Monosaccharide composition analysis
Holdfast samples were hydrolyzed using 2M TFA (200 µL, 2h, 121°C), reduced with NaBD4 (10 mg/mL in 1M NH4OH, room temperature, overnight), and acetylated using acetic anhydride/pyridine (250 µL + 250 µL, 1h, 100°C). The resulting alditol acetates (AAs) were analyzed on an Agilent 7890A GC interfaced to a 5975C MSD (mass selective detector, electron impact ionization mode). Separation was performed on a 30 m Supelco SP-2331 bonded phase fused silica capillary column (neutral sugars) and on a Supelco Equity-1 fused silica capillary column (30 m x 0.25 mm ID) (amino sugars). Samples were analyzed both at 100:1 split and 10:1 split in SP-2331, and splitless in Equity-1.
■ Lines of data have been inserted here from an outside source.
(* ===== verification/Startup.v ===== *)
(** The start of [main] in [src/server.cpp], from the command line to the accept
    loop, the exit status, and the usage text of [printUsage].

    The configuration is that of [Config]; the loading of certificates, the
    address, the binding of the port and the creation of threads are the
    environment.  A started process is the initial state of [Server] with that of
    [System]. *)

From stdpp Require Import prelude strings list gmap.
From Stdlib Require Import ZArith Lia.
From S2P Require Import Prelude Floats ApiAuthClient AuthManager InferenceLimiter ModelCache System.
From S2P Require Import Config TrustedProxyResolver Server.

Module Startup.

(** ** The usage text *)

(** What follows the name of the program in the first line. *)
Definition synopsis : list string := [
  " [--model path] [--bind address] [--port N]"%string;
  " [--auth-token TOKEN]"%string;
  " [--auth-api-url URL] [--auth-api-secret SECRET]"%string;
  " [--auth-cache-ttl N] [--auth-api-timeout N]"%string;
  " [--cert cert.pem] [--key key.pem]"%string;
  " [--max-connections N] [--max-connections-per-ip N]"%string;
  " [--trusted-proxy-hosts HOSTS] [--trusted-proxy-refresh-sec N]"%string;
  " [--whisper-beam-size N] [--whisper-threads N]"%string;
  " [--max-concurrent-inference N] [--model-cache-ttl N]"%string;
  " [--whisper-initial-prompt TEXT] [--session-timeout-sec N] [--handshake-timeout-sec N] [--shutdown-timeout-sec N]"%string;
  " [--flush-min-new-audio-ms N]"%string;
  " [--whisper-temperature-inc-http F]"%string;
  " [--vad-model PATH] [--vad-threshold F] [--vad-min-speech-ms N]"%string;
  " [--vad-min-silence-ms N] [--vad-max-speech-s F] [--vad-speech-pad-ms N]"%string;
  " [--vad-samples-overlap F]"%string;
  " [--env-file path]"%string;
  " [--max-upload-bytes N]"%string;
  " [--max-audio-duration-sec N]"%string
].

(** The description of the VAD options. *)
Definition vad_help : list string := [
  "  --vad-model PATH           VAD (Silero) model file (default: third_party/whisper.cpp/models/ggml-silero-v5.1.2.bin)"%string;
  "  --vad-threshold F          VAD speech probability threshold (default: 0.5)"%string;
  "  --vad-min-speech-ms N      min speech segment duration (default: 250)"%string;
  "  --vad-min-silence-ms N     silence >= this is trimmed before Whisper (default: 2000)"%string;
  "  --vad-max-speech-s F       max speech segment before forced split (default: unlimited)"%string;
  "  --vad-speech-pad-ms N      audio kept each side of a kept segment (default: 400)"%string;
  "  --vad-samples-overlap F    overlap seconds between segments (default: 0.1)"%string
].

(** The environment variables. *)
Definition variables : list string := [
  "  MODEL_PATH, BIND_ADDRESS, PORT,"%string;
  "  AUTH_TOKEN, AUTH_API_URL, AUTH_API_SECRET, AUTH_CACHE_TTL, AUTH_API_TIMEOUT,"%string;
  "  TLS_CERT, TLS_KEY, MAX_CONNECTIONS, MAX_CONNECTIONS_PER_IP,"%string;
  "  TRUSTED_PROXY_HOSTS, TRUSTED_PROXY_REFRESH_SEC,"%string;
  "  WHISPER_BEAM_SIZE, WHISPER_THREADS, MAX_CONCURRENT_INFERENCE,"%string;
  "  MODEL_CACHE_TTL, WHISPER_INITIAL_PROMPT, SESSION_TIMEOUT_SEC, HANDSHAKE_TIMEOUT_SEC, SHUTDOWN_TIMEOUT_SEC,"%string;
  "  WHISPER_TEMPERATURE, WHISPER_TEMPERATURE_INC, WHISPER_TEMPERATURE_INC_HTTP,"%string;
  "  WHISPER_NO_SPEECH_THOLD, WHISPER_LOGPROB_THOLD"%string;
  "  FLUSH_MIN_NEW_AUDIO_MS"%string;
  "  MAX_UPLOAD_BYTES, MAX_AUDIO_DURATION_SEC"%string
].

Definition newline : str := [Ascii.ascii_of_nat 10].

(** The lines, each with its line feed. *)
Definition lines (l : list string) : str := concat ((λ s, lit s ++ newline) <$> l).

Definition printUsage (binary : str) : str :=
  lit "Usage: " ++ binary ++ concat (lit <$> synopsis) ++ newline ++
  lines vad_help ++
  lit "All options can also be set via environment variables (or a .env file):" ++ newline ++
  lines variables ++
  lit "CLI arguments override environment variables." ++ newline.

(** The words of a text, at blanks, commas, brackets and line feeds. *)
Definition separator (c : Ascii.ascii) : bool :=
  bool_decide (Ascii.nat_of_ascii c ∈ [32; 44; 91; 93; 10]%nat).

Fixpoint words (cur s : str) : list str :=
  match s with
  | [] => if bool_decide (cur = []) then [] else [cur]
  | c :: s =>
      if separator c then (if bool_decide (cur = []) then words [] s else cur :: words [] s)
      else words (cur ++ [c]) s
  end.

Definition options_in (s : str) : list str := filter (λ w, starts_with (lit "--") w = true) (words [] s).

(** ** The start of [main] *)

(** What the system answers: loading the certificate and the key, parsing the
    address, binding the port, creating the threads, registering
    the signal handler. *)
Record machine := Machine {
  ssl_load : result unit;
  make_address : result unit;
  bind_port : result unit;
  spawn_refresh : result unit;
  spawn_ioc : result unit;
  install_signals : result unit
}.

(** A process that has reached the accept loop. *)
Record process := Process {
  use_ssl : bool;
  server : Server.world;
  shared : System.sys;
  log : list str
}.

(** [std::terminate] is called when an exception meets a running thread. *)
Inductive started := Exited (status : Z) | Aborted | Serving (p : process).
(** * envparser: populating a struct from the environment

    A shallow embedding of [parser.go] (package [envparser]): the
    reflective walk [Parse] over the fields of a struct and the
    type-directed conversion [setValueFromEnv], together with the
    library routines of [strconv], [strings] and [net/url] that decide
    what a raw string converts to. *)

From Stdlib Require Import ZArith Ascii String List Bool Lia.
From stdpp Require Import base option list strings pretty gmap.

Import ListNotations.
Local Open Scope string_scope.
Local Open Scope list_scope.
Local Open Scope Z_scope.

(** ** Bytes *)

Definition byte_val (c : ascii) : Z := Z.of_nat (nat_of_ascii c).

Definition is_byte (c : ascii) (n : Z) : bool := byte_val c =? n.

(** ['0' <= c && c <= '9'] *)
Definition is_digit (c : ascii) : bool :=
  (48 <=? byte_val c) && (byte_val c <=? 57).

(** [lower(c)] of strconv: [c | ('x' - 'X')]. *)
Definition lower (c : ascii) : Z := Z.lor (byte_val c) 32.

(** ** strconv

    Go's [strconv] package as far as [parser.go] calls it.  The package
    belongs to the standard library, not to the repository; the
    definitions follow its integer and boolean parsers statement by
    statement, for the base 10 that every call passes. *)

Module strconv.

(** [strconv.IntSize]: the size of [int] on the 64-bit targets. *)
Definition IntSize : Z := 64.

Inductive Err : Type :=
| ErrSyntax                 (* "invalid syntax" *)
| ErrRange                  (* "value out of range" *)
| ErrBitSize (bitSize : Z). (* "invalid bit size n" *)

(** [*strconv.NumError] *)
Record NumError : Type := mkNumError { Func : string; Num : string; Err_ : Err }.

Definition syntaxError (fn str : string) : NumError := mkNumError fn str ErrSyntax.
Definition rangeError (fn str : string) : NumError := mkNumError fn str ErrRange.
Definition bitSizeError (fn str : string) (bitSize : Z) : NumError :=
  mkNumError fn str (ErrBitSize bitSize).

Definition maxUint64 : Z := 2 ^ 64 - 1.

Definition base : Z := 10.

(** The digit loop of [ParseUint], for the base 10 every call of the
    parser passes.  [n] is the [uint64] accumulator; the loop leaves with
    [(maxVal, ErrRange)] when the next digit overflows and with
    [(0, ErrSyntax)] on a byte that is no digit of the base. *)
Fixpoint parseUintLoop (s : string) (n cutoff maxVal : Z) : Z * option Err :=
  match s with
  | EmptyString => (n, None)
  | String c rest =>
      let d :=
        if is_digit c then Some (byte_val c - 48)
        else if (97 <=? lower c) && (lower c <=? 122) then Some (lower c - 97 + 10)
        else None in
      match d with
      | None => (0, Some ErrSyntax)
      | Some d =>
          if d >=? base then (0, Some ErrSyntax)
          else if n >=? cutoff then (maxVal, Some ErrRange)
          else
            let n' := (n * base) mod 2 ^ 64 in
            let n1 := (n' + d) mod 2 ^ 64 in
            if (n1 <? n') || (n1 >? maxVal) then (maxVal, Some ErrRange)
            else parseUintLoop rest n1 cutoff maxVal
      end
  end.
(** Where a double supplies the three attributes, as [Stub] does, the
    scale is the one the helper reports for the reference value of the
    WCS: for [Stub.circle_deg] the radius is 2 * 10, while the helper
    reports 11 pixels per degree at the center of the circle. *)
Example to_pixel_scale_taken_at_crval :
  exists p h' xc yc angle,
    CircleSkyRegion.to_pixel Stub.circle_deg Stub.wcs0 None None Stub.store0
      = Ok (p, h') /\
    CirclePixelRegion.radius p = 20 /\
    @skycoord_to_pixel_scale_angle Stub.collaborators
      (CircleSkyRegion.center Stub.circle_deg) (WcsObject Stub.wcs0)
      = Ret (xc, yc, Quantity.mk (10 + 1) Stub.PixelPerDeg, angle).
Proof.
  destruct (pixel_init_spec Stub.store0 (PixCoord.mk (0 * 10) (0 * 10))
              ((10 + 0) * 2 * 1) None None)
    as (m & v & h1 & h' & Hinit & _).
  eexists _, h', _, _, _.
  split; [rewrite stub_to_pixel_deg; exact Hinit |].
  split; [cbn [CirclePixelRegion.radius]; lra | reflexivity].
Qed.

(** ** Doubles and the numbers they stand for *)

Lemma digits2_pos_bounds (m : positive) :
  (2 ^ (Z.pos (digits2_pos m) - 1) <= Z.pos m < 2 ^ Z.pos (digits2_pos m))%Z.
Proof.
  induction m as [m IH | m IH |]; cbn [digits2_pos].
  - rewrite Pos2Z.inj_succ.
    replace (Z.succ (Z.pos (digits2_pos m)) - 1)%Z
      with (Z.succ (Z.pos (digits2_pos m) - 1))%Z by lia.
    rewrite !Z.pow_succ_r by lia. lia.
  - rewrite Pos2Z.inj_succ.
    replace (Z.succ (Z.pos (digits2_pos m)) - 1)%Z
      with (Z.succ (Z.pos (digits2_pos m) - 1))%Z by lia.
    rewrite !Z.pow_succ_r by lia. lia.
  - cbn. lia.
Qed.

(** A canonical mantissa has at most 53 digits, and exactly 53 above
    the least exponent. *)
Lemma bounded_digits (m : positive) (e : Z) :
  bounded prec emax m e = true ->
  (-1074 <= e)%Z /\
  (Z.pos m < 2 ^ 53)%Z /\
  ((-1074 < e)%Z -> (2 ^ 52 <= Z.pos m)%Z).
Proof.
  unfold bounded, canonical_mantissa, fexp, SpecFloat.emin.
  intros Hb. apply andb_prop in Hb as [Hc _]. apply Z.eqb_eq in Hc.
  pose proof (digits2_pos_bounds m) as [Hlo Hhi].
  set (d := Z.pos (digits2_pos m)) in *.
  change prec with 53%Z in Hc. change emax with 1024%Z in Hc.
  split; [lia |]. split.
  - assert (d <= 53)%Z by lia.
    eapply Z.lt_le_trans; [exact Hhi |]. apply Z.pow_le_mono_r; lia.
  - intros Hmin. assert (d = 53)%Z by lia. subst d.
    replace 52%Z with (Z.pos (digits2_pos m) - 1)%Z by lia. exact Hlo.
Qed.
(** * discord/client.py: connection lifecycle and event dispatch

    A shallow embedding of the [Client] class of discord/client.py: the
    login exchange, the websocket handshake, the receive loop, the
    dispatcher, the keep-alive task and [close].

    The client object is a record; the coroutines are functions in a
    state-and-exception monad over a [World] holding the client, the tasks
    of the asyncio event loop and the chronological list of observable
    actions (network requests, log lines, calls into user code).  Code that
    lives outside the client (user callbacks, the parsers of
    [ConnectionState], the HTTP server, the clock) is represented by what
    the client observes of it: the answer it gives.  A call into user
    code is an action of the trace and ends as [user_code] says; a parser
    of the state store is an action, the events it dispatches and its
    result.  Coroutines run from one suspension to the next without
    interleaving; a task is resumed by [resume_task]. *)

From Stdlib Require Import ZArith QArith Ascii String.
From Stdlib Require SpecFloat.
From stdpp Require Import gmap strings list.

Local Open Scope string_scope.
Local Open Scope list_scope.
Local Open Scope Z_scope.

Set Warnings "-register-all".

(** ** Python values *)

(** The values [json.loads] produces and the arguments events carry.
    [JNull] is Python's [None].  Numbers are the integers: the gateway's
    operation codes and intervals are JSON integers, and a frame with a
    fractional number is not among the frames considered here.  Floats
    appear where the code makes them, in the division by [1000.0]. *)
Inductive json : Type :=
  | JNull
  | JBool (b : bool)
  | JInt (z : Z)
  | JStr (s : string)
  | JList (l : list json)
  | JDict (kv : list (string * json)).

(** [d.get(k)] on a dict: the first binding of [k], [None] when absent. *)
Fixpoint dict_get (kv : list (string * json)) (k : string) : json :=
  match kv with
  | [] => JNull
  | (k', v) :: kv' => if String.eqb k' k then v else dict_get kv' k
  end.

(** [d[k]] on a dict: [None] here stands for [KeyError]. *)
Fixpoint dict_item (kv : list (string * json)) (k : string) : option json :=
  match kv with
  | [] => None
  | (k', v) :: kv' => if String.eqb k' k then Some v else dict_item kv' k
  end.

(** [type(v).__name__], as it appears in Python's error messages. *)
Definition type_name (v : json) : string :=
  match v with
  | JNull => "NoneType"
  | JBool _ => "bool"
  | JInt _ => "int"
  | JStr _ => "str"
  | JList _ => "list"
  | JDict _ => "dict"
  end.

(** [v == 0]: an int compares by value, [False == 0] holds, every other
    type is unequal to [0]. *)
Definition py_eq_zero (v : json) : bool :=
  match v with
  | JInt z => Z.eqb z 0
  | JBool b => negb b
  | _ => false
  end.
(** * Fulfillment orchestration and resilience layer: a shallow embedding

    The development follows the Python sources of the platform:

    - [Orders]    : services/orders/app/api/routes.py and
                    services/orders/app/application/service.py
    - [Shipments] : services/shipments/app/application/service.py
    - [Dashboard] : services/dashboard/main.py (the saga endpoints
                    [update_order_status], [process_payment], and
                    [add_activity])
    - [Admin]     : services/dashboard/main.py ([get_activity],
                    [delete_order], [get_admin_notifications])
    - [Health]    : services/dashboard/main.py ([fetch_metrics])
    - [Gateway]   : services/gateway/app/main.py (the two-tier cache and
                    [proxy])

    Conventions.  Status values are Python [str], so they are strings here.
    An [Optional[str]] field is an [option string].  A handler that raises
    [HTTPException] answers with that status code, so a handler returns a
    [Response].  A table keyed by its primary key is a [gmap Z row]; a table
    read with [query.all()] in insertion order is a list of rows. *)

From stdpp Require Import gmap strings list fin_maps pretty.
From Stdlib Require Import ZArith QArith Qminmax Lia Lqa Ascii.

Open Scope Z_scope.
Open Scope string_scope.

(** ** HTTP responses shared by the services *)

Inductive Response (A : Type) : Type :=
| Ok (status_code : Z) (body : A)
| HTTPException (status_code : Z) (detail : string).
Arguments Ok {A} status_code body.
Arguments HTTPException {A} status_code detail.

Definition status_code_of {A} (r : Response A) : Z :=
  match r with
  | Ok c _ => c
  | HTTPException c _ => c
  end.

(** Python truthiness of an [Optional[str]]: [None] and [''] are falsy. *)
Definition truthy (s : option string) : bool :=
  match s with
  | Some s' => negb (String.eqb s' "")
  | None => false
  end.

Definition is_not_None {A} (o : option A) : bool :=
  match o with Some _ => true | None => false end.

(** [x in [...]] on strings. *)
Definition str_in (s : string) (l : list string) : bool :=
  existsb (String.eqb s) l.

(** ** The orders service *)

Module Orders.
(** The alignment the specification words for a column: from the first
    non-empty [align] value met. *)
Definition spec_first_align (h : MdRenderer.heap)
    (rows : list (list MdRenderer.cell)) (i : nat) : str :=
  match head (filter (λ v, v ≠ []) (column_aligns h rows i)) with
  | Some v => take 1 v
  | None => []
  end.

(** The alignment from the last [align] value met. *)
Definition last_align (h : MdRenderer.heap)
    (rows : list (list MdRenderer.cell)) (i : nat) : str :=
  match last (column_aligns h rows i) with
  | Some v => take 1 v
  | None => []
  end.

(** A one-column table: the header cell aligned left, the body cell
    aligned right. *)
Definition left_header : str :=
  MdRenderer.table_row
    (MdRenderer.table_cell "A"
       [("header" : str, MdRenderer.FBool true);
        ("align" : str, MdRenderer.FStr "left")]).

Definition right_body : str :=
  MdRenderer.table_row
    (MdRenderer.table_cell "1"
       [("header" : str, MdRenderer.FBool false);
        ("align" : str, MdRenderer.FStr "right")]).

Definition left_right_heap : MdRenderer.heap :=
  [ <[("align" : str) := ("left" : str)]> (<[("header" : str) := ("1" : str)]> ∅);
    <[("align" : str) := ("right" : str)]> (<[("header" : str) := ("0" : str)]> ∅) ].

(** The precedence the specification words for the inline-math rule:
    every rule other than [math] itself and the plain [text] fallback
    stands before [math] in the rule list. *)
Definition math_tried_last (rules : list str) : Prop :=
  ∀ i j (key : str),
    rules !! i = Some ("math" : str) → rules !! j = Some key →
    key ≠ "math" → key ≠ "text" → j < i.

(** ** The image embedding layer *)

Abbreviation bytes := (list Byte.byte).

(** What a path names in the file system. *)
Inductive node :=
| File (content : bytes)
| Directory.

(** The libraries and the machine around the program. *)
Class Platform := {
  (** [urlparse(src).scheme] *)
  urlparse_scheme : str → str;
  (** the file system, read-only while images are embedded *)
  filesystem : str → option node;
  (** [cairosvg.svg2png(url=path, scale=2.5)]: the PNG written, [None] on failure *)
  svg2png : str → option bytes;
  (** [Image.open(png)]: its width and height in pixels, [None] on failure *)
  image_size : bytes → option (nat * nat);
  (** [mistune.escape_link] and [mistune.escape] *)
  escape_link : str → str;
  escape : str → str
}.

Module os_path.

(** [os.path.join(a, b)] on POSIX. *)
Definition join (a b : str) : str :=
  if Py.startswith b "/" then b
  else if decide (a = []) then a ++ b
  else if Py.endswith a "/" then a ++ b
  else a ++ "/" ++ b.

Definition exists_ `{Platform} (path : str) : bool :=
  match filesystem path with
  | Some _ => true
  | None => false
  end.

(** The [while filenameIndex < dotIndex] loop of [splitext] over the
    characters between the last separator and the last dot: is one of
    them not a dot? *)
Fixpoint has_stem (name : str) : bool :=
  match name with
  | [] => false
  | c :: name' => if Ascii.eqb c "." then has_stem name' else true
  end.

(** [os.path.splitext(p)] on POSIX. *)
Definition splitext (p : str) : str * str :=
  let sepIndex := Py.rfind "/" p in
  let dotIndex := Py.rfind "." p in
  if (sepIndex <? dotIndex)%Z && has_stem (Py.slice p (sepIndex + 1) dotIndex)
  then (Py.slice_to p dotIndex, Py.slice_from p dotIndex)
  else (p, []).

End os_path.

(** [base64.b64encode(content).decode('utf-8')]: the standard alphabet
    with [=] padding; the output is ASCII, so decoding it is the identity. *)
Module base64.

Definition alphabet : str :=
  "ABCDEFGHIJKLMNOPQRSTUVWXYZabcdefghijklmnopqrstuvwxyz0123456789+/".

Definition sextet (n : N) : ascii := nth (N.to_nat n) alphabet "="%char.

Fixpoint b64encode (content : bytes) : str :=
  match content with
  | [] => []
  | a :: [] =>
      let a := Byte.to_N a in
      [ sextet (N.shiftr a 2); sextet (N.shiftl (N.land a 3) 4);
        "="%char; "="%char ]
  | a :: b :: [] =>
      let a := Byte.to_N a in
      let b := Byte.to_N b in
      [ sextet (N.shiftr a 2);
        sextet (N.lor (N.shiftl (N.land a 3) 4) (N.shiftr b 4));
        sextet (N.shiftl (N.land b 15) 2);
        "="%char ]
  | a :: b :: c :: rest =>
      let a := Byte.to_N a in
      let b := Byte.to_N b in
      let c := Byte.to_N c in
      [ sextet (N.shiftr a 2);
        sextet (N.lor (N.shiftl (N.land a 3) 4) (N.shiftr b 4));
        sextet (N.lor (N.shiftl (N.land b 15) 2) (N.shiftr c 6));
        sextet (N.land c 63) ] ++ b64encode rest
  end.

End base64.

Module EmbedImagesRenderer.
Definition sim_unlinkSync (path : string) (d : Disk) : Completion unit * Disk :=
  match nodes d !! path with
  | Some (Regular _) =>
      (Normal tt, {| nodes := delete path (nodes d); full := full d |})
  | Some (Locked _) => (Throw EACCES, d)
  | None => (Throw ENOENT, d)
  end.

(** The segments of a path between its [/]; [current] is the segment being
    read. *)
Fixpoint segments (current path : string) : list string :=
  match path with
  | EmptyString => [current]
  | String c rest =>
      if Ascii.eqb c "/" then current :: segments "" rest
      else segments (current ++ String c "") rest
  end.

(** The segments that stay, last first in [kept]: an empty segment and [.]
    go, and [..] takes the segment before it with it. *)
Fixpoint normalizeString (kept rest : list string) : list string :=
  match rest with
  | [] => rev kept
  | segment :: rest' =>
      if String.eqb segment "" || String.eqb segment "."
      then normalizeString kept rest'
      else if String.eqb segment ".."
      then normalizeString (tl kept) rest'
      else normalizeString (segment :: kept) rest'
  end.

(** [path.posix.join(dir, name)] for an absolute [dir]. *)
Definition sim_join (dir name : string) : string :=
  let joined := if String.eqb name "" then dir else dir ++ "/" ++ name in
  let parts := segments "" joined in
  let kept := normalizeString [] parts in
  let trailing :=
    match kept with
    | [] => false
    | _ => String.eqb (List.last parts "") ""
    end in
  "/" ++ String.concat "/" kept ++ (if trailing then "/" else "").

Definition sim_upload_stream (data : bytes) (c : Cloud) : CloudOutcome * Cloud :=
  match c with
  | [] => (CloudFailed OtherValue, [])
  | outcome :: rest => (outcome, rest)
  end.

Definition sim_parse (mediaData : InsertMedia.t) : Completion unit :=
  if InsertMedia.fileSize mediaData <=? 2147483647 then Normal tt
  else Throw (ErrorObject "Number must be less than or equal to 2147483647").

#[global] Instance platform : Platform Disk Cloud := {|
  existsSync := sim_existsSync;
  readFileSync := sim_readFileSync;
  writeFileSync := sim_writeFileSync;
  unlinkSync := sim_unlinkSync;
  path_join := sim_join;
  mediaDir := "/srv/media_storage";
  upload_stream := sim_upload_stream;
  toISOString := fun n => "2025-06-14T12:00:" ++ pretty (Z.of_nat n) ++ ".000Z";
  insertMediaSchema_parse := sim_parse;
  contentType_setCharset := fun type => Normal type
|}.

(** An empty disk with room on it, and the same disk when it is full. *)
Definition empty_disk : Disk := {| nodes := ∅; full := false |}.
Definition full_disk : Disk := {| nodes := ∅; full := true |}.

(** [chmod 000] on a file. *)
Definition lock (path : string) (d : Disk) : Disk :=
  {| nodes :=
       match nodes d !! path with
       | Some (Regular data) => <[path := Locked data]> (nodes d)
       | _ => nodes d
       end;
     full := full d |}.

Definition photo : InsertMedia.t :=
  {| InsertMedia.fileName := "beach.jpg";
     InsertMedia.fileType := "image/jpeg";
     InsertMedia.fileSize := 3;
     InsertMedia.uploadDate := "2025-06-14T12:00:00.000Z";
     InsertMedia.metadata := Some (JObj [("originalName", JStr "beach.jpg")]) |}.

Definition clip : InsertMedia.t :=
  {| InsertMedia.fileName := "dance.mp4";
     InsertMedia.fileType := "video/mp4";
     InsertMedia.fileSize := 2;
     InsertMedia.uploadDate := "2025-06-14T12:05:00.000Z";
     InsertMedia.metadata := None |}.

Definition photo_bytes : bytes := [xff; xd8; xff].
Definition clip_bytes : bytes := [x00; x01].

(** The process after start-up on the empty disk. *)
Definition fresh : @World Disk Cloud := boot empty_disk [].

(** The world a computation leaves behind. *)
Definition after {A} (c : M (@World Disk Cloud) A) (w : @World Disk Cloud)
  : @World Disk Cloud := snd (c w).

(** [beach.jpg] was stored as record 1. *)
Definition one_photo : @World Disk Cloud :=
  after (createMedia photo photo_bytes) fresh.

(** The same, after the blob of record 1 was locked from outside. *)
Definition one_photo_locked : @World Disk Cloud :=
  with_disk (lock (filePath 1 "beach.jpg") (disk one_photo)) one_photo.

(** [beach.jpg] is record 1 and [dance.mp4] record 2. *)
Definition album : @World Disk Cloud :=
  after (createMedia clip clip_bytes) one_photo.

(** A photo of exactly [limits.fileSize] bytes. *)
Definition large_photo : Part.t :=
  {| Part.originalname := "large.jpg"; Part.mimetype := "image/jpeg";
     Part.content := List.repeat x00 (Z.to_nat fileSizeLimit) |}.

(** A batch of three parts: a photo, a text file and a video. *)
Definition batch : list Part.t :=
  [ {| Part.originalname := "beach.jpg"; Part.mimetype := "image/jpeg";
       Part.content := photo_bytes |};
    {| Part.originalname := "notes.txt"; Part.mimetype := "text/plain";
       Part.content := [x68; x69] |};
    {| Part.originalname := "dance.mp4"; Part.mimetype := "video/mp4";
       Part.content := clip_bytes |} ].

End Sim.

(** ** The claims as the specification words them, where the program
    differs *)

(** [deleteMedia] as specified: [false] when there is no such record, and
    otherwise [true] with the registry entry gone, whatever happened to the
    blob. *)
Definition deleteMedia_as_specified {Disk Cloud} `{Platform Disk Cloud}
    (id : Z) (w : @World Disk Cloud) : Prop :=
  match JsMap.get id (media (storage w)) with
  | None => fst (deleteMedia id w) = Normal false
  | Some _ =>
      fst (deleteMedia id w) = Normal true
      /\ JsMap.get id (media (storage (snd (deleteMedia id w)))) = None
  end.

(** The thumbnail of an image as specified: when the record is registered,
    is not a video and its blob exists, the body is the body of the direct
    get. *)
Definition image_thumbnail_as_specified {Disk Cloud} `{Platform Disk Cloud}
    (id_param : string) (w : @World Disk Cloud) : Prop :=
  forall id m,
    parseInt id_param = Some id ->
    JsMap.get id (media (storage w)) = Some m ->
    startsWith (MediaFile.fileType m) "video/" = false ->
    existsSync (filePath id (MediaFile.fileName m)) (disk w) = true ->
    forall r_thumbnail r_get,
      fst (thumbnail_media id_param w) = Normal r_thumbnail ->
      fst (get_media id_param w) = Normal r_get ->
      body r_thumbnail = body r_get.

(** A numeric string: one or more decimal digits. *)
Definition is_decimal_digit (c : ascii) : bool :=
  let n := N_of_ascii c in ((48 <=? n) && (n <=? 57))%N.

Definition is_numeric (s : string) : bool :=
  negb (String.eqb s "") && forallb is_decimal_digit (list_ascii_of_string s).

(** The three read routes answer [code]. *)
Definition read_routes_answer {Disk Cloud} `{Platform Disk Cloud}
    (code : Z) (id_param : string) (w : @World Disk Cloud) : Prop :=
  (exists r, fst (get_media id_param w) = Normal r /\ statusCode r = code)
  /\ (exists r, fst (download_media id_param w) = Normal r /\ statusCode r = code)
  /\ (exists r, fst (thumbnail_media id_param w) = Normal r /\ statusCode r = code).

(** Invalid ids as specified: every string that is not numeric is answered
    400. *)
Definition non_numeric_is_400_as_specified {Disk Cloud} `{Platform Disk Cloud}
    (id_param : string) (w : @World Disk Cloud) : Prop :=
  is_numeric id_param = false -> read_routes_answer 400 id_param w.

(** ** server/index.ts *)

(** An error that reaches the error middleware: [err.status],
    [err.statusCode] and [err.message], [None] for [undefined]. *)
Record ErrorValue := {
  err_status : option Z;
  err_statusCode : option Z;
  err_message : option string
}.

(** The [MulterError] of a code: it has the message of the code and no
    status. *)
Definition MulterError_value (code : string) : ErrorValue :=
  {| err_status := None;
     err_statusCode := None;
     err_message :=
       if String.eqb code "LIMIT_FILE_SIZE" then Some "File too large"
       else None |}.

(** [a || b] on a number that may be [undefined]. *)
Definition or_number (a : option Z) (b : Z) : Z :=
  match a with
  | Some n => if n =? 0 then b else n
  | None => b
  end.

(** The error middleware: the response it sends; it throws [err] again
    once the response is out. *)
Definition error_middleware (err : ErrorValue) : Response :=
  let status := or_number (err_status err) (or_number (err_statusCode err) 500) in
  let message :=
    match err_message err with
    | Some m => if String.eqb m "" then "Internal Server Error" else m
    | None => "Internal Server Error"
    end in
  res_end (JsonMessage message) (res_status status res).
Linkage analysis of partially methylated alditol acetates
Holdfast samples were pre-acetylated, permethylated, hydrolyzed, reduced, and re-acetylated. The resultant partially methylated alditol acetates (PMAAs) were analyzed by gas chromatography-mass spectrometry (GC-MS). Before permethylation, the samples were acetylated with acetic anhydride/pyridine (250 µL + 250 µL, 1h, 100°C). Permethylation was performed by two rounds of treatment with sodium hydroxide (15 min) and methyl iodide or deuteromethyl iodide (45 min). Subsequently, the permethylated material was hydrolyzed with 2 M TFA (400 µL, 2h, 121°C), reduced with NaBD4 (10 mg/mL in 1M NH4OH, room temperature, overnight), and acetylated using acetic anhydride/pyridine (250 µL + 250 µL, 1h, 100°C). The resulting PMAAs were analyzed on an Agilent 7890A GC interfaced to a 5975C MSD (mass selective detector, electron impact ionization mode); separation was performed on a 30 m Supelco SP-2331 bonded phase fused silica capillary column (neutral sugars) and on a Supelco Equity-1 fused silica capillary column (30 m x 0.25 mm ID) (amino sugars).
Conflict of interest
The authors declare that they have no conflicts of interest with the contents of this article.
Acknowledgements
We thank members of the Crosson lab for helpful discussions. This work was supported by NIH grant R01GM087353 to S.C and by the Chemical Sciences, Geosciences and Biosciences Division, Office of Basic Energy Sciences, U.S. Department of Energy grant (DE-SC0015662) to Parastoo Azadi at the Complex Carbohydrate Research Center. D.M.H. is supported by the Helen Hay Whitney Foundation.